Drawing on the rich documentary and pictorial evidence gathered from the histories of 331 camps located in the Adirondacks from 1886 to the present, this collection chronicles the changing attitudes about children and childhood. Historian Leslie Paris details social change in “Pink Music: Continuity and Change at Early Adirondack Summer Camps.” In the title essay of the book, Hallie Bond offers a history of Adirondack camping from the establishment of Camp Dudley on Lake Champlain in 1892 to the present. Finally, historian Joan Jacobs Brumberg concludes the collection with “A Wiser and Safer Place: The Meaning of Camping During World War II.”

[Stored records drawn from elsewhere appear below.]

(* ===== verification/Cache.v ===== *)
(** * The cache, class [Cache_Mgr] of [src/src/cache.h] and [src/src/cache.cpp]

    Items live in a heap of allocations; they are found through the hash map of
    chains ([XixiHashMap.Buckets]), wait for their expiry in one of 34 lists, or
    for their reuse in the free list of their class.  The intrusive lists are
    read as sequences, which [XixiList.list_refines_sequence] justifies; an
    operation on a list is defined only where the pointer code is: what is
    linked is in no list, what is unlinked is in that list.

    A computation is [None] where the code has no defined behaviour: a failed
    [assert], a pointer to no live item, a copy outside an item's memory. *)

From S2P Require Import Prelude XixiList XixiHashMap Lookup3 Util CurrTime Pdu Stats Watch Slab.
Import Cache_Watch.

(** ** Items *)

(** [Cache_Item], [cache.h] lines 165-183, with the hash value of its base class
    and the memory from [body] to the end of its allocation.  [watch_item] is
    the set of watches in the order it is iterated. *)
Record Cache_Item := mk_item {
  hash_value_ : Z;
  expire_time : Z;
  watch_item : option (list Z);
  cache_id : Z;
  group_id : Z;
  flags : Z;
  data_size : Z;
  last_update_time : Z;
  ref_count : Z;
  key_length : Z;
  ext_size : Z;
  item_flag : Z;
  class_id : Z;
  expiration_id : Z;
  body : bytes
}.

(** The offset of [body] in an item. *)
Definition offsetof_body : Z := 72.

(** [memcpy] from and to an offset of [body]; none outside of it. *)
Definition mem_read (off n : Z) (b : bytes) : option bytes :=
  if (0 <=? off) && (0 <=? n) && (off + n <=? Z.of_nat (length b))
  then Some (take (Z.to_nat n) (drop (Z.to_nat off) b)) else None.
Definition mem_write (off : Z) (src b : bytes) : option bytes :=
  if (0 <=? off) && (off + Z.of_nat (length src) <=? Z.of_nat (length b))
  then Some (take (Z.to_nat off) b ++ src ++ drop (Z.to_nat off + length src) b) else None.

Module Item.
(** The constructor, lines 99-113; the memory is what [malloc] left there. *)
Definition init (memory : bytes) : Cache_Item :=
  mk_item 0 0 None 0 0 0 0 0 0 0 0 0 0 0 memory.

(** Lines 117-134; the hash value and the memory stay. *)
Definition reset (it : Cache_Item) : Cache_Item :=
  mk_item (hash_value_ it) 0 None 0 0 0 0 0 0 0 0 0 0 0 (body it).

(** The offsets of the data and of the extension, lines 150-151. *)
Definition data_at (it : Cache_Item) : Z := key_length it.
Definition ext_at (it : Cache_Item) : Z := key_length it + data_size it.

(** What the pointers of [get_key], [get_data] and [get_ext] point to, lines
    147-151. *)
Definition get_key (it : Cache_Item) : option bytes := mem_read 0 (key_length it) (body it).
Definition get_data (it : Cache_Item) : option bytes := mem_read (data_at it) (data_size it) (body it).
Definition get_ext (it : Cache_Item) : option bytes := mem_read (ext_at it) (ext_size it) (body it).

(** Line 153. *)
Definition total_size (it : Cache_Item) : Z :=
  u32 (sizeof_Cache_Item + key_length it + data_size it + ext_size it).

(** [is_key], line 146. *)
Definition is_key (group : Z) (key : bytes) (it : Cache_Item) : bool :=
  (group_id it =? group) && (key_length it =? Z.of_nat (length key)) &&
  bool_decide (get_key it = Some key).

Definition write (off : Z) (src : bytes) (it : Cache_Item) : option Cache_Item :=
  match mem_write off src (body it) with Some b => Some (it <| body := b |>) | None => None end.

(** [std::set::insert], and [add_watch], lines 158-163 and 72-74. *)
Fixpoint set_insert (w : Z) (l : list Z) : list Z :=
  match l with
  | [] => [w]
  | x :: l' => if w <? x then w :: l else if w =? x then l else x :: set_insert w l'
  end.
Definition add_watch (watch_id : Z) (it : Cache_Item) : Cache_Item :=
  it <| watch_item := Some (set_insert watch_id (default [] (watch_item it))) |>.
End Item.

(** [hash32] of a key of a group. *)
Definition hash_key (e : endian) (group : Z) (key : bytes) : Z :=
  hash32 (string_memory key) e 0 (length key) group.

Module Item_Key.
Section key.
Context (e : endian).

(** [set_key], [set_key_with_hash], [set_ext], [calc_hash_value]: lines 135-145
    and 155. *)
Definition calc_hash_value (it : Cache_Item) : option Cache_Item :=
  match Item.get_key it with
  | Some key => Some (it <| hash_value_ := hash_key e (group_id it) key |>)
  | None => None
  end.
Definition set_key (key : bytes) (it : Cache_Item) : option Cache_Item :=
  match mem_read 0 (key_length it) key with
  | Some k => match Item.write 0 k it with Some it => calc_hash_value it | None => None end
  | None => None
  end.
Definition set_key_with_hash (key : bytes) (hash_value : Z) (it : Cache_Item) : option Cache_Item :=
  match mem_read 0 (key_length it) key with
  | Some k => match Item.write 0 k it with Some it => Some (it <| hash_value_ := hash_value |>) | None => None end
  | None => None
  end.
Definition set_ext (ext : bytes) (it : Cache_Item) : option Cache_Item :=
  match mem_read 0 (ext_size it) ext with
  | Some x => Item.write (Item.ext_at it) x it
  | None => None
  end.
End key.
End Item_Key.

(** ** The state *)

(** The members of [Cache_Mgr], lines 262-289, its allocations, the clock
    [curr_time_], the counters [stats_], and the calls of
    [on_cache_watch_notify] so far. *)
Record Cache_Mgr := mk_mgr {
  heap : gmap ptr Cache_Item;
  cache_hash_map_ : Buckets.buckets;
  expire_list_ : list (list ptr);
  expire_check_time_ : list Z;
  slab_ : slab;
  free_cache_list_ : list (list ptr);
  flush_cache_list_ : list ptr;
  last_cache_id_ : Z;
  mem_limit_ : Z;
  mem_used_ : Z;
  last_print_stats_time_ : Z;
  last_check_expired_time_ : Z;
  last_watch_id_ : Z;
  watch_map_ : gmap Z watch;
  curr_time_ : Current_Time.clock;
  stats_ : stats;
  notified_ : list (sink * Z)
}.

(** [malloc] of an item: the size asked for; a pointer to none of the live
    allocations and the contents of its [body], or [NULL]. *)
Class Item_Malloc := malloc_item : gset ptr -> Z -> option (ptr * bytes).

Abbreviation M := (ST Cache_Mgr).

(** The lists of items. *)
Inductive list_name := Expire (i : Z) | Free (i : Z) | Flush.

Module Lists.
Definition all (s : Cache_Mgr) : list (list ptr) :=
  expire_list_ s ++ free_cache_list_ s ++ [flush_cache_list_ s].
Definition linked (p : ptr) (s : Cache_Mgr) : bool := existsb (fun l => bool_decide (p ∈ l)) (all s).

Definition get (n : list_name) (s : Cache_Mgr) : option (list ptr) :=
  match n with
  | Expire i => if i <? 0 then None else expire_list_ s !! Z.to_nat i
  | Free i => if i <? 0 then None else free_cache_list_ s !! Z.to_nat i
  | Flush => Some (flush_cache_list_ s)
  end.
Definition put (n : list_name) (l : list ptr) (s : Cache_Mgr) : Cache_Mgr :=
  match n with
  | Expire i => s <| expire_list_ ::= <[Z.to_nat i := l]> |>
  | Free i => s <| free_cache_list_ ::= <[Z.to_nat i := l]> |>
  | Flush => s <| flush_cache_list_ := l |>
  end.
Definition load (n : list_name) : M (list ptr) := l ← gets (get n); the l.

Definition front (n : list_name) : M (option ptr) := l ← load n; mret (head l).
Definition size (n : list_name) : M Z := l ← load n; mret (u32 (Z.of_nat (length l))).
Definition next (n : list_name) (p : ptr) : M (option ptr) :=
  l ← load n; assert_ (bool_decide (p ∈ l));; mret (succ_in p l).
Definition push_front (n : list_name) (p : ptr) : M unit :=
  l ← load n; b ← gets (linked p); assert_ (negb b);; modify (put n (Seq.push_front p l)).
Definition push_back (n : list_name) (p : ptr) : M unit :=
  l ← load n; b ← gets (linked p); assert_ (negb b);; modify (put n (Seq.push_back p l)).
Definition pop_front (n : list_name) : M (option ptr) :=
  l ← load n; modify (put n (Seq.pop_front l).2);; mret (Seq.pop_front l).1.
Definition remove (n : list_name) (p : ptr) : M unit :=
  l ← load n; assert_ (bool_decide (p ∈ l));; modify (put n (Seq.remove p l)).

(** [is_linked]: it has a neighbour, in whatever list, or is all of this one. *)
Definition is_linked (n : list_name) (p : ptr) : M bool :=
  l ← load n; s ← gets id;
  mret (bool_decide (l = [p]) ||
        existsb (fun l => bool_decide (p ∈ l) && (2 <=? length l)%nat) (all s)).
End Lists.
(** The state after an element is linked at the end of a list. *)
Lemma core_link s s' held p it it' i l :
  core e s held -> heap s !! p = Some it -> p ∉ placed s ->
  in_place s p it it' -> item_wf (slab_ s) it' ->
  ref_count it' = held p + 1 -> expiration_id it' = Z.of_nat i -> expire_list_ s !! i = Some l ->
  hash_value_ it' = hash_value_ it -> key_of it' = key_of it ->
  hash_value_ it = hash_key e (key_of it).1 (key_of it).2 ->
  (forall q itq, q ∈ linked s -> heap s !! q = Some itq -> key_of itq <> key_of it) ->
  heap s' = <[p := it']> (heap s) ->
  cache_hash_map_ s' = Buckets.insert (Mgr.hv s) p (hash_value_ it) (cache_hash_map_ s) ->
  expire_list_ s' = <[i := l ++ [p]]> (expire_list_ s) ->
  free_cache_list_ s' = free_cache_list_ s -> flush_cache_list_ s' = flush_cache_list_ s ->
  slab_ s' = slab_ s -> mem_limit_ s' = mem_limit_ s -> mem_used_ s' = mem_used_ s ->
  core e s' held /\ linked s' ≡ₚ p :: linked s /\ placed s' ≡ₚ p :: placed s.
Proof.
  intros Hc Hp Hpl [Hb Hcl _] Hwf Href Hx Hil Hh Hk Hkey Huq Eh Em Ee Ef Efl Es El Eu.
  assert (p ∉ linked s) as Hnl.
  { rewrite <- (c_expire _ _ _ Hc). unfold placed in Hpl. set_solver. }
  destruct (BucketsFacts.insert_wf (Mgr.hv s) (cache_hash_map_ s) p (hash_value_ it)) as [Hw Hperm].
  { apply Hc. } { unfold Mgr.hv. by rewrite Hp. } { done. } { eapply linked_small; [done..|by rewrite Hp]. }
  rewrite <- Em in Hw, Hperm.
  assert (forall q, q ∈ linked s' <-> q = p \/ q ∈ linked s) as Hlk by (intros q; rewrite Hperm; set_solver).
  assert (forall q, q <> p -> refs s' held q = refs s held q) as Hrefs.
  { intros q Hq. unfold refs. rewrite Efl. f_equal. f_equal. apply decide_ext. rewrite Hlk. naive_solver. }
  assert (refs s' held p = held p + 1) as Hrp.
  { unfold refs. rewrite Efl, decide_True by (rewrite Hlk; by left). unfold placed in Hpl.
    rewrite decide_False by set_solver. lia. }
  assert (forall x itx, x ∈ linked s' -> heap s' !! x = Some itx ->
            x = p /\ itx = it' \/ x <> p /\ x ∈ linked s /\ heap s !! x = Some itx) as Hcase.
  { intros x itx Hxl. rewrite Eh. destruct (decide (x = p)) as [->|].
    - rewrite lookup_insert_eq. intros [= <-]. by left.
    - rewrite lookup_insert_ne by done. apply Hlk in Hxl as [|]; [done|]. intros. by right. }
  destruct (concat_lookup _ _ _ (l ++ [p]) Hil) as (r&Hr&Hr').
  assert (concat (expire_list_ s') ≡ₚ p :: concat (expire_list_ s)) as Hce.
  { rewrite Ee, Hr', Hr. by rewrite <- (Permutation_cons_append l p). }
  split; [|split; [done|unfold placed; by rewrite Ef, Efl, Hce]].
  split; rewrite ?Es, ?Ef, ?El, ?Eu; try apply Hc.
  - rewrite Ee, length_insert. apply Hc.
  - eapply BucketsFacts.wf_ext; [|exact Hw]. intros q _. unfold Mgr.hv. rewrite Eh.
    destruct (decide (q = p)) as [->|]; [by rewrite lookup_insert_eq, Hp|by rewrite lookup_insert_ne].
  - by rewrite Hce, Hperm, (c_expire _ _ _ Hc).
  - unfold placed. rewrite Ef, Efl, Hce. cbn. apply NoDup_cons. split; [done|]. apply Hc.
  - intros j m q Hj Hq. destruct (c_free _ _ _ Hc j m q Hj Hq) as (itq&?&?&?&?). exists itq.
    rewrite Eh, lookup_insert_ne; [done|]. intros ->. apply Hpl. unfold placed.
    rewrite !elem_of_app. right. left. apply elem_of_concat. eauto.
  - intros q itq. rewrite Eh. destruct (decide (q = p)) as [->|].
    + rewrite lookup_insert_eq. intros [= <-] _. rewrite Hrp. split; [done|]. split; [done|].
      pose proof (c_held _ _ _ Hc p). lia.
    + rewrite lookup_insert_ne by done. rewrite Hrefs by done. apply Hc.
  - intros j m q itq. rewrite Ee, Eh. destruct (decide (j = i)) as [->|].
    + rewrite list_lookup_insert_eq by (by eapply lookup_lt_Some). intros [= <-] [Hq|Hq%list_elem_of_singleton]%elem_of_app.
      * rewrite lookup_insert_ne; [by apply (c_list _ _ _ Hc) with (p := q) (l := l)|].
        intros ->. apply Hpl. unfold placed. rewrite elem_of_app. left. apply elem_of_concat. eauto.
      * subst q. rewrite lookup_insert_eq. by intros [= <-].
    + rewrite list_lookup_insert_ne by done. intros Hj Hq. rewrite lookup_insert_ne; [by apply (c_list _ _ _ Hc) with (p := q) (l := m)|].
      intros ->. apply Hpl. unfold placed. rewrite elem_of_app. left. apply elem_of_concat. eauto.
  - intros q. rewrite Eh. destruct (decide (q = p)) as [->|]; [by rewrite lookup_insert_eq|].
    rewrite lookup_insert_ne by done. rewrite Hrefs by done. apply Hc.
  - intros q itq Hq Hhq. destruct (Hcase q itq Hq Hhq) as [[-> ->]|(?&?&?)]; [by rewrite Hh, Hk|by apply (c_keys _ _ _ Hc q)].
  - intros q t itq itt Hq Ht Hhq Hht Heq.
    destruct (Hcase q itq Hq Hhq) as [[-> ->]|(?&?&?)], (Hcase t itt Ht Hht) as [[-> ->]|(?&?&?)]; try done.
    + exfalso. apply (Huq t itt); congruence.
    + exfalso. apply (Huq q itq); congruence.
    + by eapply (c_uniq _ _ _ Hc).
  - rewrite Eh, (mem_of_update _ p it) by done. apply Hc.
Qed.
End linking.

Section unlinking.
Context (e : endian) `{Table_Malloc}.
Implicit Types (s : Cache_Mgr) (held : holds) (p : ptr) (it : Cache_Item).

Lemma get_key_wf sl it : item_wf sl it -> Item.get_key it = Some (key_of it).2 /\
  Z.of_nat (length (key_of it).2) = key_length it.
Proof.
  intros []. unfold Item.get_key, mem_read, key_of, sizeof_Cache_Item, offsetof_body in *. cbn.
  rewrite drop_0, length_take.
  destruct (Z.leb_spec 0 (key_length it)), (Z.leb_spec (0 + key_length it) (Z.of_nat (length (body it)))); cbn; (done || lia) || (split; [done|lia]).
Qed.

Lemma is_key_spec sl it k : item_wf sl it -> Item.is_key k.1 k.2 it = true <-> key_of it = k.
Proof.
  intros Hwf. destruct (get_key_wf _ _ Hwf) as [Hk Hl]. unfold Item.is_key. rewrite Hk.
  rewrite !andb_true_iff, bool_decide_eq_true, !Z.eqb_eq. split.
  - intros [[Hg _] [= Heq]]. destruct k as [g b]. cbn in *. rewrite <- Hg, <- Heq. done.
  - intros <-. cbn in *. split; [split; [done|lia]|done].
Qed.

Lemma not_free s held p : core e s held -> p ∈ linked s -> p ∉ concat (free_cache_list_ s).
Proof. intros Hc Hp. by apply (linked_placed e s held). Qed.

Lemma linked_item s held p it : core e s held -> p ∈ linked s -> heap s !! p = Some it ->
  item_wf (slab_ s) it /\ ref_count it = refs s held p /\ 0 < refs s held p.
Proof. intros Hc Hp Hh. apply (c_item _ _ _ Hc p it Hh). by eapply not_free. Qed.

Lemma has_key_spec s held q k : core e s held -> q ∈ linked s ->
  Mgr.has_key k.1 k.2 s q = true <-> exists it, heap s !! q = Some it /\ key_of it = k.
Proof.
  intros Hc Hq. destruct (linked_heap e s held q Hc Hq) as [it Hit].
  destruct (linked_item s held q it Hc Hq Hit) as [Hwf _]. unfold Mgr.has_key. rewrite Hit. cbn.
  rewrite (is_key_spec _ _ _ Hwf). naive_solver.
Qed.

(** What the hash map finds under a key. *)
Lemma find_linked s held p it :
  core e s held -> p ∈ linked s -> heap s !! p = Some it ->
  Buckets.find (Mgr.has_key (key_of it).1 (key_of it).2 s) (hash_value_ it) (cache_hash_map_ s) = Some p.
Proof.
  intros Hc Hp Hit. apply (BucketsFacts.find_unique (Mgr.hv s)); [apply Hc|done| | |].
  - unfold Mgr.hv. by rewrite Hit.
  - apply (has_key_spec s held p (key_of it) Hc Hp). eauto.
  - intros q Hq (itq&Hitq&Hk)%(has_key_spec s held q (key_of it) Hc Hq). by eapply (c_uniq _ _ _ Hc).
Qed.
Lemma find_key s held k r :
  core e s held -> Buckets.find (Mgr.has_key k.1 k.2 s) (hash_key e k.1 k.2) (cache_hash_map_ s) = r ->
  match r with
  | Some p => p ∈ linked s /\ exists it, heap s !! p = Some it /\ key_of it = k
  | None => forall q it, q ∈ linked s -> heap s !! q = Some it -> key_of it <> k
  end.
Proof.
  intros Hc <-. destruct (Buckets.find _ _ _) as [p|] eqn:E.
  - apply (BucketsFacts.find_Some (Mgr.hv s)) in E as [Hp Ht]; [|apply Hc].
    split; [done|]. by apply (has_key_spec s held p k Hc Hp).
  - intros q it Hq Hit <-. pose proof (c_keys _ _ _ Hc q it Hq Hit) as Hh.
    pose proof (find_linked s held q it Hc Hq Hit) as Hf. rewrite Hh in Hf. congruence.
Qed.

Lavishly illustrated with historic photographs, the book includes a directory of Adirondack camps, with brief descriptive notes for each of the camps. The photographs and essays in this volume offer readers a richer understanding of this singular region and its powerful connection to childhood.
About the Author
Hallie E. Bond has been a curator at the Adirondack Museum since 1987. She is the author of Boats and Boating in the Adirondacks, copublished by Syracuse University Press and the Adirondack Museum.
Joan Jacobs Brumberg is professor of history, human development, and gender studies at Cornell University. She is the author of The Body Project: An Intimate History of American Girls.
Leslie Paris is assistant professor of history at the University of British Columbia. She has written numerous articles on modern American social and cultural history, childhood, and youth.